Grace periods and account hold states (Apple's billing retry period, Google Play's account hold) need explicit UI, not just backend handling. Without it, users in a billing retry state lose access abruptly with no explanation, which spikes cancellations we've seen recoverable with better messaging. We now build a dedicated 'payment issue' banner state that reads directly from the subscription status the backend receives from platform notifications, prompting users to update payment before access actually lapses.
Cross-platform subscription state is the gotcha clients underestimate most at the proposal stage.
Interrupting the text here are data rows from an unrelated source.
(* ===== verification/SplitDU.v ===== *)
(** The distributed unit of the split: the DU-side handlers of
    [openair2/LAYER2/RLC/rlc_mac.c] (lines 373-535), the DU parts of
    [mac_rlc_data_req], [mac_rlc_data_ind] and [mac_rlc_status_ind] of the same file and
    of [mac_rrc_data_req] and [mac_rrc_data_ind] of [openair2/RRC/LITE/L2_interface.c],
    and the receive loop of [splits/mac-rlc/du/mr_du.c].

    The arrays of the DU keep the length they have in the state: the operations check
    every index against it.  [du_init_state] has the arrays as the code declares them, 3
    cells for the SRBs and [maxDRB] for the DRBs. *)
From stdpp Require Import base list numbers sets.
From coqutil Require Import Byte.
From Stdlib Require Import ZArith Lia.
From S2P Require Import Prelude SplitProto Netw SplitIface SplitStats SplitCU.
Open Scope Z_scope.

Definition DU_BUF_SIZE : nat := 8 * 1024.

(** ** State: the globals of the DU profile *)

(** The mailbox of one bearer: [du_rlc_srep_ready_*], [du_rlc_srep_data_*],
    [du_rlc_drep_ready_*], [du_rlc_drep_size_*] and [du_rlc_drep_data_*] at one index. *)
Record slot := {
  srep_ready : Z;
  srep_data : mac_rlc_status_resp_t;
  drep_ready : Z;
  drep_size : Z;
  drep_data : list byte;
}.

Record du_state := {
  du_SRB : list slot;
  du_DRB : list slot;
  du_size_SIB1 : Z;
  du_data_SIB1 : list byte;
  du_size_SIB23 : Z;
  du_data_SIB23 : list byte;
  du_size_SRB0 : Z;
  du_data_SRB0 : list byte;
  du_sockfd : Z;
  du_stop : Z;
  du_stats : mr_stats;
  du_reports : list report;
  du_sent : list dgram;
}.

Definition slot_init (n : nat) : slot := Build_slot 0 resp_empty 0 0 (zeros n).

Definition du_init_state (fd : Z) : du_state := {|
  du_SRB := replicate 3 (slot_init DU_BUF_SIZE);
  du_DRB := replicate maxDRB (slot_init MAX_DLSCH_PAYLOAD_BYTES);
  du_size_SIB1 := 0; du_data_SIB1 := zeros DU_BUF_SIZE;
  du_size_SIB23 := 0; du_data_SIB23 := zeros DU_BUF_SIZE;
  du_size_SRB0 := 0; du_data_SRB0 := zeros DU_BUF_SIZE;
  du_sockfd := fd; du_stop := 0; du_stats := mr_stats0; du_reports := []; du_sent := [] |}.

Definition set_SRB (st : du_state) (l : list slot) : du_state :=
  Build_du_state l (du_DRB st) (du_size_SIB1 st) (du_data_SIB1 st) (du_size_SIB23 st)
    (du_data_SIB23 st) (du_size_SRB0 st) (du_data_SRB0 st) (du_sockfd st) (du_stop st)
    (du_stats st) (du_reports st) (du_sent st).
Definition set_DRB (st : du_state) (l : list slot) : du_state :=
  Build_du_state (du_SRB st) l (du_size_SIB1 st) (du_data_SIB1 st) (du_size_SIB23 st)
    (du_data_SIB23 st) (du_size_SRB0 st) (du_data_SRB0 st) (du_sockfd st) (du_stop st)
    (du_stats st) (du_reports st) (du_sent st).
Definition set_SIB1 (st : du_state) (n : Z) (b : list byte) : du_state :=
  Build_du_state (du_SRB st) (du_DRB st) n b (du_size_SIB23 st)
    (du_data_SIB23 st) (du_size_SRB0 st) (du_data_SRB0 st) (du_sockfd st) (du_stop st)
    (du_stats st) (du_reports st) (du_sent st).
Definition set_SIB23 (st : du_state) (n : Z) (b : list byte) : du_state :=
  Build_du_state (du_SRB st) (du_DRB st) (du_size_SIB1 st) (du_data_SIB1 st) n b
    (du_size_SRB0 st) (du_data_SRB0 st) (du_sockfd st) (du_stop st)
    (du_stats st) (du_reports st) (du_sent st).
Definition set_SRB0 (st : du_state) (n : Z) (b : list byte) : du_state :=
  Build_du_state (du_SRB st) (du_DRB st) (du_size_SIB1 st) (du_data_SIB1 st)
    (du_size_SIB23 st) (du_data_SIB23 st) n b (du_sockfd st) (du_stop st)
    (du_stats st) (du_reports st) (du_sent st).
Definition set_du_stats (st : du_state) (s : mr_stats) : du_state :=
  Build_du_state (du_SRB st) (du_DRB st) (du_size_SIB1 st) (du_data_SIB1 st)
    (du_size_SIB23 st) (du_data_SIB23 st) (du_size_SRB0 st) (du_data_SRB0 st) (du_sockfd st)
    (du_stop st) s (du_reports st) (du_sent st).
Definition run_du_stats (st : du_state) (sr : mr_stats * list report) : du_state :=
  Build_du_state (du_SRB st) (du_DRB st) (du_size_SIB1 st) (du_data_SIB1 st)
    (du_size_SIB23 st) (du_data_SIB23 st) (du_size_SRB0 st) (du_data_SRB0 st) (du_sockfd st)
    (du_stop st) sr.1 (du_reports st ++ sr.2) (du_sent st).
Definition add_du_sent (st : du_state) (l : list dgram) : du_state :=
  Build_du_state (du_SRB st) (du_DRB st) (du_size_SIB1 st) (du_data_SIB1 st)
    (du_size_SIB23 st) (du_data_SIB23 st) (du_size_SRB0 st) (du_data_SRB0 st) (du_sockfd st)
    (du_stop st) (du_stats st) (du_reports st) (du_sent st ++ l).
Definition set_du_sockfd (st : du_state) (fd : Z) : du_state :=
  Build_du_state (du_SRB st) (du_DRB st) (du_size_SIB1 st) (du_data_SIB1 st)
    (du_size_SIB23 st) (du_data_SIB23 st) (du_size_SRB0 st) (du_data_SRB0 st) fd
    (du_stop st) (du_stats st) (du_reports st) (du_sent st).
Definition set_du_stop (st : du_state) (v : Z) : du_state :=
  Build_du_state (du_SRB st) (du_DRB st) (du_size_SIB1 st) (du_data_SIB1 st)
    (du_size_SIB23 st) (du_data_SIB23 st) (du_size_SRB0 st) (du_data_SRB0 st) (du_sockfd st)
    v (du_stats st) (du_reports st) (du_sent st).

(** ** [mr_du.c]: sending *)

Definition du_send (o : os) (buf : list byte) (len : Z) (st : du_state) : cres (Z * du_state) :=
  if du_sockfd st <=? 0 then Ret (-1, st)
  else
    '(r, l) ← nw_send o (du_sockfd st) buf len
                (Z.lor NETW_FLAG_NO_SIGNALS NETW_FLAG_NO_WAIT);
    Ret (r, add_du_sent st l).

(** ** [mac_rlc_handle_status_data_rep] *)

(** The status part of a mailbox, from cell [i] of the reply.  The members of the
    response are narrower than the cells. *)
Definition resp_of_cells (m : spmr_srep_drep) (i : Z) : cres mac_rlc_status_resp_t :=
  bytes ← aget (srep_bytes m) i;
  creation_time ← aget (srep_creation_time m) i;
  segmented ← aget (srep_segmented m) i;
  remaining ← aget (srep_remaining_bytes m) i;
  pdus ← aget (srep_pdus m) i;
  Ret {| bytes_in_buffer := bytes;
         pdus_in_buffer := i32 pdus;
         head_sdu_creation_time := creation_time;
         head_sdu_remaining_size_to_send := i32 remaining;
         head_sdu_is_segmented := i8 segmented |}.

(** Filling the mailbox [sl] from cell [i], with the data at offset [off] of [buf]. *)
Definition slot_fill (m : spmr_srep_drep) (i : Z) (buf : list byte) (off : Z) (sl : slot)
  : cres slot :=
  r ← resp_of_cells m i;
  tb_size ← aget (srep_tb_size m) i;
  let size := i32 tb_size in
  if negb (size =? 0) then
    data ← memcpy (drep_data sl) 0 buf off size;
    Ret (Build_slot 1 r 1 size data)
  else Ret (Build_slot 1 r (drep_ready sl) size (drep_data sl)).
A user who subscribes via Apple and later opens the Android app expects to be recognized as a subscriber, which means the backend — not either platform's SDK — has to be the source of truth, with entitlement checks against your own server rather than against StoreKit or Billing Library state directly. We've had to explain this expectation gap to more than one client after they discovered mid-project that 'shared subscriptions' wasn't something either platform gives you for free.
Pricing and localization add a slower-burning risk: both Apple and Google occasionally require re-acceptance of updated pricing or tax terms in ways that can suspend a subscription product in specific countries if a developer misses a notification. We've started assigning a recurring calendar reminder to check both consoles' agreement and tax status monthly for every client with active subscription revenue, since this is invisible until it silently blocks purchases in a market.